My maternal grandfather was like this: obsessed with saving money and very short termist approach; he never saw the value in anything which didn’t bring immediate benefits. He would have reacted very much like this: he discouraged my mum from going to university because of the expense and encouraged her to marry a rich man instead.

I think it’s a generational thing: people from a certain generation were utterly paranoid about money and determined to live within their means even at the cost of their own happiness.

Aloha7373 · 26/12/2021 13:31

Thanks for all the replies so far, I thought I was being really nasty for thinking this way but it does seem like it’s not normal behaviour to any of you guys, either!

Yes, I have explained to him where my money comes from (perhaps too much to be honest, his relentless questions make me squirm to the point I feel like I’m apologetically talking through my bank accounts/outgoings). But he always replies with “hmmmmmm, okaayyy”, with a raised eyebrow, as if to suggest I’m lying about it or something I’ve said isn’t good enough. Sigh.

OP posts:
SundayTeatime · 26/12/2021 13:33

I think it could be from a position of concern. If he worries about money and finances and security, he is just looking out for you. Just reassure him you have plenty of money - I assume you do - and have budgeted and won’t go into any debt or put the expenses all on credit cards.
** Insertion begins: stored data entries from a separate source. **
Lemma workflows_converge w : workflowsRuleDiffer w (mapWorkflows <$> w) = false.
Proof.
  destruct w as [w|]; [|done]. simpl. rewrite length_fmap. autorewrite with hubby. simpl.
  apply (index_matches_image (λ w, workflow_key (wf_ResolvedRepositoryID w) (wf_Path w))
    (λ w, workflow_key (g_wf_RepositoryID w) (g_wf_Path w)) _
    (λ p g, negb (bool_decide (wf_ResolvedRepositoryID p = g_wf_RepositoryID g)) ||
            negb (bool_decide (default "" (wf_Ref p) = default "" (g_wf_Ref g))))); [done|].
  intros t _. simpl. by autorewrite with hubby.
Qed.

Definition reviewer_key_of (r : RequiredPullRequestReviewer) : Z * string :=
  reviewer_key (re_ID (rr_Reviewer r)) (re_Type (rr_Reviewer r)).

Lemma reviewers_converge l :
  NoDup (reviewer_key_of <$> l) → requiredReviewersDiffer l (mapRequiredReviewers l) = false.
Proof.
  intros Hnd. unfold requiredReviewersDiffer, mapRequiredReviewers. rewrite length_fmap, bool_decide_true by done.
  simpl. apply not_true_iff_false. rewrite existsb_exists. intros (g & Hin & Hg).
  apply list_elem_of_In, list_elem_of_fmap in Hin as (r & -> & Hr). simpl in Hg.
  rewrite (index_by_NoDup reviewer_key_of l r Hnd Hr : index_by _ l !! reviewer_key _ _ = _) in Hg.
  rewrite Z.eqb_refl, stringSlicesEqual_refl in Hg. done.
Qed.

Lemma pattern_converge p : patternRuleDiffer p (mapPattern <$> p) = false.
Proof. destruct p as [p|]; [|done]. simpl. autorewrite with hubby. by destruct (pa_Negate p) as [[]|]. Qed.

Lemma rule_set_is_set o : is_set (rule_set o) = WithDefault o false.
Proof. by destruct o as [[]|]. Qed.

Lemma copilot_converge c :
  copilotCodeReviewDiffer c ((λ c, {| g_ReviewOnPush := WithDefault (cr_ReviewOnPush c) true;
    g_ReviewDraftPullRequests := WithDefault (cr_ReviewDraftPullRequests c) true |}) <$> c) = false.
Proof. destruct c; [|done]. simpl. by autorewrite with hubby. Qed.

(** What the spec must not contain: both kinds of repository conditions (only one is sent), and two
    required reviewers that are the same on GitHub. *)
Definition mappable (spec : RulesetSpec) : Prop :=
  (∀ c, rs_Conditions spec = Some c → rc_RepositoryName c = None ∨ rc_RepositoryProperty c = None) ∧
  (∀ p, ru_PullRequest (rs_Rules spec) = Some p → NoDup (reviewer_key_of <$> pr_RequiredReviewers p)).

Lemma conditions_converge c :
  (∀ c', c = Some c' → rc_RepositoryName c' = None ∨ rc_RepositoryProperty c' = None) →
  conditionsDiffer c (mapConditions c) = false.
Proof.
  intros H. destruct c as [[r n p]|]; [|done]. specialize (H _ eq_refl). simpl in *.
  destruct r, n, p; simpl; destruct H; try done; unfold mapRepositoryPropertyTargets in *; rewrite ?length_fmap;
    autorewrite with hubby; simpl; rewrite ?propertyTargets_converge; autorewrite with hubby; try done;
    fold mapRepositoryPropertyTargets.
Qed.

Lemma rules_converge rules :
  (∀ p, ru_PullRequest rules = Some p → NoDup (reviewer_key_of <$> pr_RequiredReviewers p)) →
  rulesetRulesDiffer rules (Some (mapRules rules)) = false.
Proof.
  intros H. unfold rulesetRulesDiffer, mapRules, patternRulesDiffer.
  cbn [gr_Creation gr_Update gr_Deletion gr_RequiredLinearHistory gr_NonFastForward gr_RequiredSignatures
    gr_PullRequest gr_RequiredStatusChecks gr_CopilotCodeReview gr_Workflows gr_CommitMessagePattern
    gr_CommitAuthorEmailPattern gr_CommitterEmailPattern gr_BranchNamePattern gr_TagNamePattern].
  rewrite !rule_set_is_set, !pattern_converge, statusChecks_converge, workflows_converge, copilot_converge.
  assert (pullRequestRulesDiffer (ru_PullRequest rules) (mapPullRequest <$> ru_PullRequest rules) = false) as ->.
  { destruct (ru_PullRequest rules) as [p|]; [|done]. simpl. rewrite Z.eqb_refl, reviewers_converge by auto.
    by autorewrite with hubby. }
  autorewrite with hubby. by destruct (WithDefault (ru_Update rules) false).
Qed.

(** C18: a ruleset that has just been written is not reported as differing, so a reconciliation that finds
    GitHub in the state it left it in does not update the ruleset again. *)
Theorem RulesetsDiffer_converges spec gh :
  mappable spec → RulesetSpecToGithubRuleset spec = inl gh → RulesetsDiffer spec gh = false.
Proof.
  intros [Hc Hp]. unfold RulesetSpecToGithubRuleset. case_bool_decide; [done|]. intros [= <-].
  unfold RulesetsDiffer.
  cbn [g_Name g_Target g_Enforcement g_BypassActors g_Conditions g_Rules WithDefaultAsPtr default from_option].
  rewrite bypassActors_converge, conditions_converge, rules_converge by done. by autorewrite with hubby.
Qed.
End Convergence.

(** ** What an unreported ruleset guarantees *)
Section Detection.

Definition preset_actor_key (a : RulesetBypassActor) : string := actor_key (ba_ActorType a) (ba_ActorID a).
Definition github_actor_key (g : gh_BypassActor) : string :=
  actor_key (default "unknown" (g_ActorType g)) (g_ActorID g).

(** The actor on GitHub has the identity, type and mode of the declared one. *)
Definition same_actor (a : RulesetBypassActor) (g : gh_BypassActor) : Prop :=
  github_actor_key g = preset_actor_key a ∧ g_ActorType g = Some (ba_ActorType a) ∧
  default "" (g_BypassMode g) = ba_BypassMode a.

(** A ruleset that is not reported as differing has the declared name, target and enforcement and lets
    exactly the declared actors bypass it, each in the declared mode: a bypass added, removed or widened on
    GitHub is always noticed. *)
Theorem RulesetsDiffer_detects_bypass spec gh :
  NoDup (preset_actor_key <$> rs_BypassActors spec) →
  RulesetsDiffer spec gh = false →
  g_Name gh = rs_Name spec ∧ default "branch" (g_Target gh) = rs_Target spec ∧ g_Enforcement gh = rs_Enforcement spec ∧
  (∀ a, a ∈ rs_BypassActors spec → ∃ g, g ∈ g_BypassActors gh ∧ same_actor a g) ∧
  (∀ g, g ∈ g_BypassActors gh → ∃ a, a ∈ rs_BypassActors spec ∧ same_actor a g).
Proof.
  intros Hnd. unfold RulesetsDiffer. rewrite !orb_false_iff, !negb_false_iff, !bool_decide_eq_true.
  intros [[[[[Hname Htarget] Henf] Hact] _] _]. split_and!; [done| |done|..].
  { rewrite Htarget. by destruct (g_Target gh). }
  all: unfold bypassActorsDiffer in Hact; destruct (bool_decide (length _ = _)) eqn:Hlen; [|done];
    apply bool_decide_eq_true in Hlen; cbn [negb] in Hact;
    apply (index_matches_all preset_actor_key github_actor_key _ _ _ Hlen Hnd) in Hact as [Hfwd Hbwd].
  - intros a Ha. destruct (Hfwd a Ha) as (g & Hg & Hkey & Hsame). exists g. split; [done|].
    rewrite orb_false_iff, !negb_false_iff, !bool_decide_eq_true in Hsame. destruct Hsame as [? ?]. by split_and!.
  - intros g Hg. destruct (Hbwd g Hg) as (a & Ha & Hkey & Hsame). exists a. split; [done|].
    rewrite orb_false_iff, !negb_false_iff, !bool_decide_eq_true in Hsame. destruct Hsame as [? ?]. by split_and!.
Qed.

(** The ruleset on GitHub with other merge methods. *)
Definition with_merge_methods (ms : list string) (gh : RepositoryRuleset) : RepositoryRuleset :=
  let in_pr p := {|
    g_AllowedMergeMethods := ms;
    g_DismissStaleReviewsOnPush := g_DismissStaleReviewsOnPush p;
    g_RequireCodeOwnerReview := g_RequireCodeOwnerReview p;
    g_RequireLastPushApproval := g_RequireLastPushApproval p;
    g_RequiredApprovingReviewCount := g_RequiredApprovingReviewCount p;
    g_RequiredReviewThreadResolution := g_RequiredReviewThreadResolution p;
    g_RequiredReviewers := g_RequiredReviewers p |} in
  let in_rules r := {|
    gr_Creation := gr_Creation r; gr_Update := gr_Update r; gr_Deletion := gr_Deletion r;
    gr_RequiredLinearHistory := gr_RequiredLinearHistory r; gr_NonFastForward := gr_NonFastForward r;
    gr_RequiredSignatures := gr_RequiredSignatures r; gr_PullRequest := in_pr <$> gr_PullRequest r;
    gr_RequiredStatusChecks := gr_RequiredStatusChecks r; gr_CopilotCodeReview := gr_CopilotCodeReview r;
    gr_Workflows := gr_Workflows r; gr_CommitMessagePattern := gr_CommitMessagePattern r;
    gr_CommitAuthorEmailPattern := gr_CommitAuthorEmailPattern r;
    gr_CommitterEmailPattern := gr_CommitterEmailPattern r; gr_BranchNamePattern := gr_BranchNamePattern r;
    gr_TagNamePattern := gr_TagNamePattern r |} in
  {| g_ID := g_ID gh; g_Name := g_Name gh; g_Target := g_Target gh; g_Enforcement := g_Enforcement gh;
     g_BypassActors := g_BypassActors gh; g_Conditions := g_Conditions gh; g_Rules := in_rules <$> g_Rules gh |}.

(** The allowed merge methods on GitHub have no influence on the comparison: a change of them there is never
    reverted. *)
Lemma RulesetsDiffer_ignores_merge_methods spec gh ms :
  RulesetsDiffer spec (with_merge_methods ms gh) = RulesetsDiffer spec gh.
Proof.
  unfold RulesetsDiffer. destruct gh as [id n t e b c [r|]]; [|done]. destruct r as [? ? ? ? ? ? [p|] ? ? ? ? ? ? ? ?]; [|done].
  unfold with_merge_methods, rulesetRulesDiffer. by destruct (ru_PullRequest (rs_Rules spec)).
Qed.
End Detection.

Section Witnesses.
Let spec : RulesetSpec := {|
  rs_Name := "main"; rs_Extends := ""; rs_Target := "branch"; rs_Enforcement := "active";
  rs_Conditions := Some {| rc_RefName := Some {| rn_Include := ["~DEFAULT_BRANCH"]; rn_Exclude := [] |};
    rc_RepositoryName := None; rc_RepositoryProperty := None |};
  rs_BypassActors := [{| ba_ActorID := Some 7; ba_ActorSlug := None; ba_ActorType := "Team"; ba_BypassMode := "always" |}];
  rs_Rules := {| ru_Creation := None; ru_Update := None; ru_Deletion := Some true; ru_RequiredLinearHistory := None;
    ru_RequiredSignatures := None;
    ru_PullRequest := Some {| pr_AllowedMergeMethods := ["squash"]; pr_DismissStaleReviewsOnPush := None;
      pr_RequireCodeOwnerReviews := Some true; pr_RequireLastPushApproval := None; pr_RequiredApprovingReviewCount := 2;
      pr_RequiredReviewThreadResolution := None;
      pr_RequiredReviewers := [{| rr_MinimumApprovals := 1; rr_FilePatterns := ["*"];
        rr_Reviewer := {| re_ID := Some 3; re_Slug := None; re_Type := "Team" |} |}] |};
    ru_RequiredStatusChecks := Some {| sc_Checks := [{| sc_Context := "build"; sc_IntegrationID := None; sc_AppSlug := None |}];
      sc_StrictPolicy := None |};
    ru_NonFastForward := None; ru_CommitMessagePattern := None; ru_CommitAuthorEmailPattern := None;
    ru_CommitterEmailPattern := None; ru_BranchNamePattern := None; ru_TagNamePattern := None;
    ru_CopilotReview := None; ru_Workflows := None |} |}.
Let gh : RepositoryRuleset := match RulesetSpecToGithubRuleset spec with inl g => g | inr _ =>
  {| g_ID := None; g_Name := ""; g_Target := None; g_Enforcement := ""; g_BypassActors := []; g_Conditions := None; g_Rules := None |} end.

Lemma RulesetsDiffer_converges_witness : RulesetsDiffer spec gh = false.
Proof.
  apply (RulesetsDiffer_converges spec gh); [|reflexivity]. split.
  - intros c [= <-]. by left.
  - intros p [= <-]. simpl. apply NoDup_singleton.
Defined.

Lemma RulesetsDiffer_detects_bypass_witness :
  g_Enforcement gh = "active" ∧ ∀ g, g ∈ g_BypassActors gh → ∃ a, a ∈ rs_BypassActors spec ∧ same_actor a g.
Proof.
  destruct (RulesetsDiffer_detects_bypass spec gh (NoDup_singleton _) eq_refl) as (_ & _ & Henf & _ & Hbwd).
  split; [exact Henf|exact Hbwd].
Defined.
End Witnesses.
Aloha7373 · 26/12/2021 13:35

@wonderstuff

My FiL used to be like this. He was also convinced that we were unable to look after our money and tried tell us how to spend it/save it.

I basically made money a topic that was completely unacceptable - any time he mentioned it I said I wasn't going to discuss and changed the subject. It took a while but he got the message and we haven't had any conversations like that for years.

Yes I think this might have to be my tactic!
OP posts:
Aloha7373 · 26/12/2021 13:35

Oh and also to pp’s questions about his own finances, funny you ask - I never quiz him on these things so no idea! Even though I probably should! But fwiw he’s in a nice house with my mother, they’ve paid off their mortgage, they have a car - definitely not “wealthy” but definitely comfortable enough to not be worried about themselves (that’s the impression I have anyway). But perhaps I can return his questions next time and find out ;)

OP posts:
Lemonopolis1 · 26/12/2021 13:36

I’ve got relatives exactly the same. I don’t think it comes with any malice so I think yabu there, some people are just bloody obsessed with money. I find myself avoiding mentioning certain things because I know it will just turn to that. So annoying so I feel your pain completely!